|
Hi Hendrik.
Apologies for the delay in follow-up on this issue. Your last response suggested that you had found a workaround using splitChunk from a single mongos, and we did not have any additional logs to review.
SERVER-7790 which you mentioned does seem to be a similar issue, and the feature requests SERVER-4537 and SERVER-5160 may also be relevant for you to watch & upvvote.
FYI, in MongoDB 2.4.8+ there is now caching for dbhash results which should improve performance using multiple mongos: https://jira.mongodb.org/browse/SERVER-11021. If you have a large config database and multiple mongos, it's possible that long-running dbhash commands could have contributed to slowness and spurious "config servers differ" warnings.

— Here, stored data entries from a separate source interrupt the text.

Fixpoint decode (bs : list N) : str :=
  match bs with
  | [] => []
  | b :: t =>
    if b =? 92 then
      match t with
      | e :: t' =>
        if e =? 110 then ch_nl :: decode t'
        else if e =? 116 then ch_tab :: decode t'
        else if e =? 114 then ch_cr :: decode t'
        else if e =? 120 then
          match t' with
          | h1 :: h2 :: t'' => (16 * hex_val h1 + hex_val h2) :: decode t''
          | _ => []
          end
        else e :: decode t'
      | [] => [b]
      end
    else if b <? 128 then b :: decode t
    else if b <? 224 then
      match t with
      | c1 :: t' => ((b - 192) * 64 + (c1 - 128)) :: decode t'
      | _ => []
      end
    else if b <? 240 then
      match t with
      | c1 :: c2 :: t' =>
        ((b - 224) * 4096 + (c1 - 128) * 64 + (c2 - 128)) :: decode t'
      | _ => []
      end
    else
      match t with
      | c1 :: c2 :: c3 :: t' =>
        ((b - 240) * 262144 + (c1 - 128) * 4096 + (c2 - 128) * 64 + (c3 - 128))
          :: decode t'
      | _ => []
      end
  end.

Definition py (s : string) : str :=
  decode (map N_of_ascii (list_ascii_of_string s)).

(** *** The string methods the program uses *)

(** Truth value of a string: [bool(s)]. *)
Definition truthy (s : str) : bool :=
  match s with [] => false | _ :: _ => true end.

Definition truthy_list {A : Type} (l : list A) : bool :=
  match l with [] => false | _ :: _ => true end.

(** [x or ""] on an optional string. *)
Definition or_empty (o : option str) : str :=
  match o with Some s => s | None => [] end.

Fixpoint starts_with (p s : str) : bool :=
  match p, s with
  | [], _ => true
  | a :: p', b :: s' => (a =? b) && starts_with p' s'
  | _ :: _, [] => false
  end.

(** [needle in hay]. *)
Fixpoint contains (needle hay : str) : bool :=
  starts_with needle hay ||
  match hay with
  | [] => false
  | _ :: hay' => contains needle hay'
  end.

(** [s.lower()]. *)
Definition lower (s : str) : str := map lower_char s.

(** [sep.join(parts)]. *)
Fixpoint join (sep : str) (parts : list str) : str :=
  match parts with
  | [] => []
  | [p] => p
  | p :: rest => p ++ sep ++ join sep rest
  end.

(** [s.replace(old, new)] for a non-empty [old]: [skip] counts the
    characters of the occurrence being replaced that are still to be
    dropped. *)
Fixpoint replace_loop (old new : str) (skip : nat) (s : str) : str :=
  match s with
  | [] => []
  | c :: s' =>
    match skip with
    | S n => replace_loop old new n s'
    | O =>
      if starts_with old s
      then new ++ replace_loop old new (pred (length old)) s'
      else c :: replace_loop old new 0 s'
    end
  end.

Definition replace (old new s : str) : str := replace_loop old new 0 s.

Fixpoint lstrip (s : str) : str :=
  match s with
  | c :: s' => if isspace c then lstrip s' else s
  | [] => []
  end.

Definition rstrip (s : str) : str := rev (lstrip (rev s)).

(** [s.strip()]. *)
Definition strip (s : str) : str := lstrip (rstrip s).

(** [s.splitlines()]: a line ends at a line boundary, [\r\n] counts as
    one, and a final line break opens no further line. *)
Fixpoint splitlines_from (after_cr : bool) (line_rev : str) (s : str)
  : list str :=
  match s with
  | [] => match line_rev with [] => [] | _ :: _ => [rev line_rev] end
  | c :: s' =>
    if after_cr && (c =? ch_nl) then splitlines_from false [] s'
    else if is_line_boundary c
         then rev line_rev :: splitlines_from (c =? ch_cr) [] s'
         else splitlines_from false (c :: line_rev) s'
  end.

Definition splitlines (s : str) : list str := splitlines_from false [] s.

(** ** Regular expressions

    The patterns of the program repeat only single characters and classes,
    so repetition is over an [atom].  Groups carry the number Python gives
    them (the order of their opening parentheses). *)

Inductive atom : Type :=
| Chr (c : char)
| Cls (p : char -> bool).

Inductive regex : Type :=
| Eps
| One (a : atom)
| Cat (r1 r2 : regex)
| Alt (r1 r2 : regex)
| Rep (a : atom) (lo : nat) (hi : option nat)
| Grp (n : nat) (r : regex)
| Bos
| Eos
| Wordb.

Declare Scope regex_scope.
Delimit Scope regex_scope with re.
Bind Scope regex_scope with regex.
Infix "+>" := Cat (at level 61, right associativity) : regex_scope.
Infix "<|>" := Alt (at level 62, right associativity) : regex_scope.

(** A literal run of characters. *)
Fixpoint lits (s : str) : regex :=
  match s with
  | [] => Eps
  | [c] => One (Chr c)
  | c :: s' => Cat (One (Chr c)) (lits s')
  end.

Definition lit (s : string) : regex := lits (py s).

Definition any_of (s : string) : char -> bool :=
  fun c => existsb (N.eqb c) (py s).
Definition in_range (a b : string) : char -> bool :=
  fun c => match py a, py b with
           | [x], [y] => (x <=? c) && (c <=? y)
           | _, _ => false
           end.
Definition dot : char -> bool := fun c => negb (c =? ch_nl).

(** [a*], [a+] and [a{lo,hi}]. *)
Definition many (a : atom) : regex := Rep a 0 None.
Definition many1 (a : atom) : regex := Rep a 1 None.
Definition times (a : atom) (lo hi : nat) : regex := Rep a lo (Some hi).

(** The matcher walks a cursor through the text: [before] holds what is
    left of the cursor, latest character first, [after] what is right of it,
    [caps] the text of the groups closed so far. *)
Record cursor : Type := Cursor {
  before : str;
  after : str;
  caps : list (nat * str)
}.

Definition at_start (s : str) : cursor := Cursor [] s [].

(** [ic] is the flag [re.I]. *)
Definition atom_ok (ic : bool) (a : atom) (c : char) : bool :=
  match a with
  | Chr x => if ic then lower_char c =? lower_char x else c =? x
  | Cls p => p c || (ic && (p (lower_char c) || p (upper_char c)))
  end.

Definition word_at (s : str) : bool :=
  match s with c :: _ => is_word c | [] => false end.

(** The text the cursor moved over from [c0] to [c1]. *)
Definition span (c0 c1 : cursor) : str :=
  rev (firstn (List.length (before c1) - List.length (before c0)) (before c1)).

Fixpoint set_cap (n : nat) (v : str) (l : list (nat * str)) : list (nat * str) :=
  match l with
  | [] => [(n, v)]
  | (m, w) :: l' => if Nat.eqb m n then (n, v) :: l' else (m, w) :: set_cap n v l'
  end.

Fixpoint get_cap (n : nat) (l : list (nat * str)) : option str :=
  match l with
  | [] => None
  | (m, w) :: l' => if Nat.eqb m n then Some w else get_cap n l'
  end.

Definition hi_open (hi : option nat) : bool :=
  match hi with Some O => false | _ => true end.

(** Greedy repetition of one atom: take as many characters as allowed, then
    give them back one at a time until the rest of the pattern matches. *)
Fixpoint greedy {R : Type} (ok : char -> bool) (k : str -> str -> option R)
  (lo : nat) (hi : option nat) (bef aft : str) {struct aft} : option R :=
  let stop := match lo with O => k bef aft | S _ => None end in
  match aft with
  | c :: aft' =>
    if hi_open hi && ok c then
      match greedy ok k (pred lo) (option_map pred hi) (c :: bef) aft' with
      | Some r => Some r
      | None => stop
      end
    else stop
  | [] => stop
  end.

(** [exec ic r k cur]: match [r] at [cur], then the rest of the pattern
    [k]; the first success in Python's backtracking order. *)
Fixpoint exec {R : Type} (ic : bool) (r : regex) (k : cursor -> option R)
  (cur : cursor) : option R :=
  match r with
  | Eps => k cur
  | One a =>
    match after cur with
    | c :: aft =>
      if atom_ok ic a c then k (Cursor (c :: before cur) aft (caps cur)) else None
    | [] => None
    end
  | Cat r1 r2 => exec ic r1 (exec ic r2 k) cur
  | Alt r1 r2 =>
    match exec ic r1 k cur with
    | Some m => Some m
    | None => exec ic r2 k cur
    end
  | Rep a lo hi =>
    greedy (atom_ok ic a) (fun b a' => k (Cursor b a' (caps cur)))
           lo hi (before cur) (after cur)
  | Grp n r1 =>
    exec ic r1
         (fun c1 => k (Cursor (before c1) (after c1)
                              (set_cap n (span cur c1) (caps c1))))
         cur
  | Bos => match before cur with [] => k cur | _ :: _ => None end
  | Eos =>
    match after cur with
    | [] => k cur
    | [c] => if c =? ch_nl then k cur else None
    | _ => None
    end
  | Wordb =>
    if xorb (word_at (before cur)) (word_at (after cur)) then k cur else None
  end.

(** A match object: where the match starts and where it ends. *)
Record rmatch : Type := RMatch { m_start : cursor; m_end : cursor }.

(** [m.group(0)], [m.group(n)] and [text[m.end():]]. *)
Definition matched (m : rmatch) : str := span (m_start m) (m_end m).
Definition group (n : nat) (m : rmatch) : option str := get_cap n (caps (m_end m)).
Definition rest_after (m : rmatch) : str := after (m_end m).
Definition match_len (m : rmatch) : nat := List.length (matched m).

(** [m.group(n)] as a text.  Every group the program reads lies on every
    path through its pattern, so a match always gives it a text and
    [m.group(n)] is never [None] (lemmas [match_sets_group] and
    [groups_read_are_set] below); [group_text] is that text. *)
Definition group_text (n : nat) (m : rmatch) : str := or_empty (group n m).

(** [pattern.match(s)], at a cursor. *)
Definition match_at (ic : bool) (r : regex) (c0 : cursor) : option rmatch :=
  exec ic r (fun c1 => Some (RMatch c0 c1)) c0.

Definition re_match (ic : bool) (r : regex) (s : str) : option rmatch :=
  match_at ic r (at_start s).

(** [pattern.search(s)]: the leftmost position where the pattern matches. *)
Fixpoint search_from (ic : bool) (r : regex) (bef aft : str) : option rmatch :=
  match match_at ic r (Cursor bef aft []) with
  | Some m => Some m
  | None =>
    match aft with
    | [] => None
    | c :: aft' => search_from ic r (c :: bef) aft'
    end
  end.

Definition re_search (ic : bool) (r : regex) (s : str) : option rmatch :=
  search_from ic r [] s.

(** The loops of [sub], [split] and [findall] go through the text once;
    [skip] counts the characters of the current match still to be passed.  A
    match of the empty string is passed over: no pattern of the program
    matches the empty string. *)
Definition nonempty_match (ic : bool) (r : regex) (bef aft : str)
  : option (rmatch * nat) :=
  match match_at ic r (Cursor bef aft []) with
  | Some m => match match_len m with
              | O => None
              | S n => Some (m, n)
              end
  | None => None
  end.

(** [pattern.sub(repl, s)] with a replacement text without group
    references. *)
Fixpoint sub_loop (ic : bool) (r : regex) (repl : str) (skip : nat)
  (bef aft : str) : str :=
  match aft with
  | [] => []
  | c :: aft' =>
    match skip with
    | S n => sub_loop ic r repl n (c :: bef) aft'
    | O =>
      match nonempty_match ic r bef aft with
      | Some (_, n) => repl ++ sub_loop ic r repl n (c :: bef) aft'
      | None => c :: sub_loop ic r repl 0 (c :: bef) aft'
      end
    end
  end.

Definition re_sub (ic : bool) (r : regex) (repl s : str) : str :=
  sub_loop ic r repl 0 [] s.

Fixpoint ngroups (r : regex) : nat :=
  match r with
  | Cat r1 r2 | Alt r1 r2 => ngroups r1 + ngroups r2
  | Grp _ r1 => S (ngroups r1)
  | _ => O
  end.

Definition groups_of (r : regex) (m : rmatch) : list str :=
  map (fun n => group_text n m) (seq 1 (ngroups r)).

(** [pattern.split(s, maxsplit)]: the pieces between the matches and, after
    each piece but the last, the groups of the match that ends it.  [left]
    is the number of splits still allowed, [None] when there is no limit. *)
Fixpoint split_loop (ic : bool) (r : regex) (left : option nat) (skip : nat)
  (piece_rev bef aft : str) : list str :=
  match aft with
  | [] => [rev piece_rev]
  | c :: aft' =>
    match skip with
    | S n => split_loop ic r left n piece_rev (c :: bef) aft'
    | O =>
      match left with
      | Some O => [rev piece_rev ++ aft]
      | _ =>
        match nonempty_match ic r bef aft with
        | Some (m, n) =>
          rev piece_rev :: groups_of r m
            ++ split_loop ic r (option_map pred left) n [] (c :: bef) aft'
        | None => split_loop ic r left 0 (c :: piece_rev) (c :: bef) aft'
        end
      end
    end
  end.

Definition re_split (ic : bool) (r : regex) (s : str) (maxsplit : nat)
  : list str :=
  split_loop ic r (match maxsplit with O => None | _ => Some maxsplit end)
             0 [] [] s.

(** [pattern.findall(s)] for a pattern with exactly one group: the text of
    that group for every match. *)
Fixpoint findall_loop (ic : bool) (r : regex) (skip : nat) (bef aft : str)
  : list str :=
  match aft with
  | [] => []
  | c :: aft' =>
    match skip with
    | S n => findall_loop ic r n (c :: bef) aft'
    | O =>
      match nonempty_match ic r bef aft with
      | Some (m, n) => group_text 1 m :: findall_loop ic r n (c :: bef) aft'
      | None => findall_loop ic r 0 (c :: bef) aft'
      end
    end
  end.

Definition re_findall (ic : bool) (r : regex) (s : str) : list str :=
  findall_loop ic r 0 [] s.

(** The flag [re.I], and no flag. *)
Definition re_I : bool := true.
Definition no_flag : bool := false.

(** The classes [\s], [\d] and the literal classes of the patterns. *)
Definition ws : atom := Cls isspace.
Definition digit : atom := Cls isdigit.

(** ** agente_nts/utils.py *)

(** [[ \t]+] *)
Definition BLANKS_RE : regex := many1 (Cls (any_of " \t")).
(** [\s*\n\s*] *)
Definition NEWLINE_RE : regex := (many ws +> One (Chr ch_nl) +> many ws)%re.
(** [\n{3,}] *)
Definition NEWLINES3_RE : regex := Rep (Chr ch_nl) 3 None.

(** [clean_space(s)].  The parameter is annotated [str] and every caller
    passes a string. *)
Definition clean_space (s : str) : str :=
  if negb (truthy s) then []
  else
    let s := replace (py "\xa0") (py " ") s in
    let s := re_sub no_flag BLANKS_RE (py " ") s in
    let s := re_sub no_flag NEWLINE_RE (py "\n") s in
    let s := re_sub no_flag NEWLINES3_RE (py "\n\n") s in
    strip s.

I'm going to close this issue, but please feel free to reopen if you have new information to investigate.
Thanks,
Stephen
|
|
Hello,
sorry for not replying earlier, I was on vacation.
1. The change we made was to limit the splitChunk commands to one
application. Beforehand we had multiple servers, each with an application
and a mongos. Each application created collections in a sharded database,
sharded these collections and did splitChunk commands to do pre-splitting
before doing mass inserts. After the change we only had one application
creating, sharding and splitting the collections (and putting the
collections in a collection pool). The actual executed commands did not
change. I assume that not doing createCollection, shardCollection and
splitChunk in parallel massively fixed our problem with the segmentation
fault.
2. It is possible that single mongos did not run exactly the same version
but if so it was very close (like mainly 2.4.3 and one or two 2.4.2).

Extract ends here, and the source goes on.